Generation of Highly Electrophilic Cationic Boron Complexes and their Application toward Formation of C-B Bonds.

Abstract

The focus of our research was to achieve better understanding of the processes underlining the chemistry of highly electrophilic boron cations, and to develop the applications of such cations to C-B bond formation. The reactions of Lewis base borane complexes with potent electrophiles such as the trityl cation, bistriflimide and tris(pentafluorophenyl)borane were explored, and the product structures were assigned based on the X ray crystallographic and spectroscopic data.

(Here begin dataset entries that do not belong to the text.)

(** C2: Nobody gets in without a proof.  When a step turns a connection into an
    authorized one, the step was the local user's click; or a login request with a
    password (or the memory of one a moment ago) that the approval mode lets decide,
    and the second factor if there is one; or the right code of the second factor,
    within the number of attempts; or the answer to a request of this device to
    switch sides. *)
Theorem authorization_needs_proof env e c keep c' es :
  step env e c = (keep, c', es) -> on c authorized = false -> on c' authorized = true ->
  match e with
  | Manager CmAuthorize => True
  | Peer (Some (MLoginRequest l)) => first_factor env c l /\ second_factor env c l
  | Peer (Some (Auth2FA code _)) =>
      on c require_2fa = true /\ check_failure env 1 = true /\ totp_check env code = Some true
  | Peer (Some (SwitchSidesResponse u (Some l))) => switch_uuid env (my_id l) = Some u
  | _ => False
  end.
Proof.
  intros E Ha Ha'. destruct (internal e) eqn:Ei.
  { pose proof (moves_result _ _ _ _ _ _ (internal_leaves env e Ei) E) as Hl.
    apply (f_equal snd) in Hl. cbn [snd] in Hl. congruence. }
  destruct e as [m|d| | | | | |]; try done.
  - assert (Em : exists k es', on_message env m c = (k, c', es')).
    { unfold step, bind in E. destruct (on_message env m c) as [[k c1] es1] eqn:E1.
      exists k, es1. destruct k; cbn in E; by simplify_eq. }
    clear E. destruct Em as (k & es' & E). rewrite on_message_unauthorized in E by done.
    destruct m as [m|]; [|unfold ret in E; simplify_eq; congruence].
    destruct m; try (unfold ret in E; simplify_eq; congruence).
    + exfalso. destruct from_client; [|destruct (on c last_test_delay)]; cbn in E;
        simplify_eq; unfold on in *; cbn in *; congruence.
    + exact (wp_result _ _ _ _ _ _ _ (login_request_proof env lr c Ha) E Ha').
    + exfalso. destruct m as [[]|]; try (unfold ret in E; simplify_eq; congruence).
      pose proof (on_close_authorized true c) as Hc. unfold bind in E.
      destruct (on_close true c) as [[u c1] es1]. cbn in *. simplify_eq. congruence.
    + pose proof (wp_result _ _ _ _ _ _ _ (switch_sides_proof env uuid lr c Ha) E Ha') as Hp.
      by destruct lr.
    + exact (wp_result _ _ _ _ _ _ _ (auth_2fa_proof env code hwid c Ha) E Ha').
  - pose proof (wp_result _ _ _ _ _ _ _ (cm_proof env d c Ha) E Ha') as ->. done.
Qed.

(** *** The kinds of session and their permissions *)

(** The states of a connection that goes on, when every step finds the system in a
    state of [ok]. *)
Inductive reaches (ok : Env -> Prop) (c0 : Conn) : Conn -> Prop :=
| reaches_start : reaches ok c0 c0
| reaches_step env e c c' es :
    reaches ok c0 c -> ok env -> step env e c = (true, c', es) -> reaches ok c0 c'.

(** The permission that a login request of a kind needs. *)
Definition kind_key (t : AuthConnType) : option string :=
  match t with
  | FileTransfer => Some "enable-file-transfer"%string
  | ViewCamera => Some "enable-camera"%string
  | Terminal => Some "enable-terminal"%string
  | Remote | PortForward => None
  end.

(** The connection has recorded that this kind was asked for. *)
Definition asked_for (t : AuthConnType) (c : Conn) : bool :=
  match t with
  | FileTransfer => bool_decide (is_Some (file_transfer c))
  | ViewCamera => on c view_camera
  | Terminal => on c terminal
  | Remote | PortForward => false
  end.

Definition not_asked (t : AuthConnType) (control : option Z) (c : Conn) : Prop :=
  control_permissions c = control /\ asked_for t c = false.

Lemma not_asked_kinds t control c c' :
  kinds_of c' = kinds_of c -> not_asked t control c -> not_asked t control c'.
Proof.
  unfold kinds_of, not_asked, asked_for. intros [= -> -> -> ->]. done.
Qed.

Lemma leaves_not_asked {A} t control (m : M A) c :
  leaves kinds_of m -> not_asked t control c -> wp T m (fun _ => not_asked t control) c.
Proof.
  intros Hm Hn. eapply wp_mono; [by apply (leaves_wp kinds_of)|]. intros ? c' E; cbn in E.
  by eapply not_asked_kinds.
Qed.

Lemma login_scope_not_asked env t key control l c :
  kind_key t = Some key -> permission env key control = false -> not_asked t control c ->
  wp T (login_scope env l) (fun _ => not_asked t control) c.
Proof.
  intros Hk Hp [Hc Hn]. unfold login_scope. wp_step; wp_step.
  assert (Hd : forall k, kind_key t = Some k -> permission env k (control_permissions c) = false)
    by (intros k Ek; rewrite Hk in Ek; injection Ek as <-; by rewrite Hc).
  destruct t; cbn in Hk; try done;
    repeat (wp_step; try done); try (split; [exact Hc|exact Hn]);
    exfalso; rewrite (Hd _ eq_refl) in *; done.
Qed.

Lemma login_request_not_asked env t key control l c :
  kind_key t = Some key -> permission env key control = false -> not_asked t control c ->
  wp T (on_login_request env l) (fun _ => not_asked t control) c.
Proof.
  intros Hk Hp Hn. unfold on_login_request. wp_step.
  eapply wp_mono; [eapply leaves_not_asked; [apply without_validation_leaves|done]|].
  intros ? c1 Hn1. wp_step; wp_step. wp_step; [by wp_step|]. wp_step.
  apply (wp_mono _ _ (fun _ => not_asked t control)).
  { unfold reset_session_scope_for_login. repeat wp_step. destruct Hn1 as [Hc _].
    split; [exact Hc|]. by destruct t. }
  intros ? c2 Hn2. wp_step. eapply wp_mono; [by eapply login_scope_not_asked|].
  intros ok c3 Hn3. eapply leaves_not_asked; [|done]. unfold do_check_failure.
  leave. apply credentials_leaves.
Qed.

Lemma step_not_asked env e t key control c :
  kind_key t = Some key -> permission env key control = false -> not_asked t control c ->
  wp T (step env e) (fun _ => not_asked t control) c.
Proof.
  intros Hk Hp Hn. destruct (internal e) eqn:Ei.
  { apply leaves_not_asked; [|done]. intros c'. pose proof (internal_leaves env e Ei c') as Hl.
    by apply (f_equal fst) in Hl. }
  destruct e as [m|d| | | | | |]; try done; [|apply leaves_not_asked; [apply on_cm_leaves|done]].
  unfold step. wp_step.
  apply (wp_mono _ _ (fun _ => not_asked t control));
    [|intros keep c1 Hn1; by repeat (wp_step; try done)].
  destruct m as [[]|]; try (apply leaves_not_asked; [by apply on_message_leaves|done]).
  unfold on_message. wp_step; wp_step. wp_step; [by wp_step|].
  wp_step; [apply leaves_not_asked; [apply violation_leaves|done]|].
  by eapply login_request_not_asked.
Qed.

Hydride abstraction from Lewis base borane complexes by trityl cation was shown to be a viable method for generation of unstabilized primary borenium species, and several such L-BH2+ cations were shown to exist in the condensed phase in the form of diborane(6)-type dicationic dimers. We also explored the aliphatic and aromatic borylation chemistry involving B-H borocations, and developed a procedure for the intramolecular C-H borylation of amine boranes that uses only a catalytic amount of a strong electrophile, and produces H2 gas as the sole byproduct. Additionally, the methodology for generation of more substituted unstabilized borocations derived from 9-BBN was developed, and subsequently applied to the borylation of electron rich heteroaromatic compounds. An unusually hindered boronium cation possessing a 9-BBN cage chelated by 1,8-bis(dimethylamino)naphthalene was structurally characterized and shown to be a potent borylating reagent.